#はじめに
先日、 Cordova + React を利用したアプリのリリースを終え、改めて React Native や Native Base も触ってみたのですが、やはり現状ではフォームのバリデーションなどを考えると、パフォーマンスさえ気にしなければ既存の資産を活かしやすいCordova + React の方に軍配が上がる気がします。
しかし、2017年7月の時点ではそれほど日本語でのドキュメントも揃っているわけでは無く、あってもバージョンが古かったりして、制作には苦労しました。
そこで、改めて Cordova + React でハイブリッドアプリを制作する方法について、まとめてみたいと思います。

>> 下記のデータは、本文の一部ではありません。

(** The datagram goes to the address of the control block; [dst] is only checked. *)
Definition udp_output (netif a pbuf : Z) (dst : option Z) (dport len : Z) : ST net Z :=
  let* p := the_udp a in
  let dst := default (raddr p) dst in
  if Addr.ip_addr_isany (Some dst) then st_ret (- EADDR)
  else
    let dport := if dport =? 0 then rport p else dport in
    if dport =? 0 then st_ret (- ENOTCONN)
    else
      let* n := the_netif netif in
      if Addr.ip_addr_isbroadcast dst (netmask n) && (Z.land (uflags p) UDP_FLAG_BROADCAST =? 0) then st_ret (- EACCES)
      else
        do! put 2 pbuf u_sport (Chksum.htons (lport p));
        do! put 2 pbuf u_dport (Chksum.htons dport);
        let src := if Addr.ip_addr_isany (Some (laddr p)) then ipaddr n else laddr p in
        let length := u16 (len + sizeof_udp) in
        do! put 2 pbuf u_length (Chksum.htons length);
        do! put 2 pbuf u_chksum 0;
        do! (if Z.land (flags n) NETIF_UDP_TX_CHECKSUM_OFFLOAD =? 0 then
               let* l := get_bytes pbuf (sizeof_eth + sizeof_ip) length in
               let* c := st_lift (Chksum.inet_chksum l length src (raddr p) IP_PROTOCOL_UDP) in
               put 2 pbuf u_chksum c
             else st_ret tt);
        ip_output kpage kmalloc netif pbuf (raddr p) IP_PROTOCOL_UDP length.

Definition udp_sendmsg (a : Z) (iov : list iovec_t) (nm : option (Z * Z)) : ST net (Z * list iovec_t) :=
  let size := iovec_size iov in
  if IP_MTU - sizeof_ip - sizeof_udp <? size then st_ret (- EMSGSIZE, iov)
  else
    let* p := the_udp a in
    let* ret := (if lport p =? 0 then udp_bind a 0 0 else st_ret EOK) in
    if ret <? EOK then st_ret (ret, iov)
    else
      let* b := pbuf_get kpage in
      let '(iov, bytes) := iovec_read iov (Z.to_nat size) in
      do! put_bytes b (sizeof_eth + sizeof_ip + sizeof_udp) bytes;
      let len := Z.of_nat (length bytes) in
      let* p := the_udp a in
      let* ret :=
        match nm with
        | Some (addr, port) =>
            let* r := netif_route addr in
            let* n := st_deref (λ _, r) in
            udp_output n a b (Some addr) (Chksum.htons port) (u16 len)
        | None =>
            let* r := netif_route (raddr p) in
            let* n := st_deref (λ _, r) in
            udp_output n a b None 0 (u16 len)
        end in
      if ret <? EOK then st_ret (ret, iov) else st_ret (size, iov).

Definition udp_input (netif pbuf : Z) : ST net Z :=
  let* sport := get 2 pbuf u_sport in
  do! put 2 pbuf u_sport (Chksum.htons sport);
  let* dport := get 2 pbuf u_dport in
  do! put 2 pbuf u_dport (Chksum.htons dport);
  let* src := get 4 pbuf i_src in
  let* sport := get 2 pbuf u_sport in
  let* dst := get 4 pbuf i_dst in
  let* dport := get 2 pbuf u_dport in
  let* s := st_get in
  let* r := st_lift (find_udp_pcb src sport dst dport (udp_pcb_list s) (udps s)) in
  match r with
  | None => st_ret (- EADDR)
  | Some a =>
      do! count_up pbuf;
      let* p := the_udp a in
      let* l := st_lift (list_push pbuf (udp_rx p)) in
      do! mod_udp a (λ p, p <| udp_rx := l |>);
      match udp_waiter p with
      | Some t =>
          do! st_mod (λ s, s <| wakes $= λ w, w ++ [(t, EOK)] |>);
          do! mod_udp a (λ p, p <| udp_waiter := None |>);
          st_ret EOK
      | None => st_ret EOK
      end
  end.

Definition udp_init : ST net unit :=
  let* m := st_lift Port.port_init in
  st_mod (λ s, s <| udp_pcb_list := [] |> <| udp_map := m |>).
End udp.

また、Webブラウザ上(React単体)でも完全動作することを目指しています。その為、他のサイトの説明とは若干違うかもしれません。
#前提
- MacOS High Sierra で開発
- 現時点(2018年5月)で最新のXcode と Android Studioをインストール
- node は v9.5.0 (nodebrew 利用)
- パッケージマネージャーは yarn を利用 (
brew install yarn --without-node
)
#必要なツールのインストール
react 部分の準備には create-react-app を使わせてもらいます。あちこちで言及されていると思いますが、非常に便利です。なるべく簡単に作りたいので eject等は行いません。諸事情により cordova のバージョンは v7.1.0です。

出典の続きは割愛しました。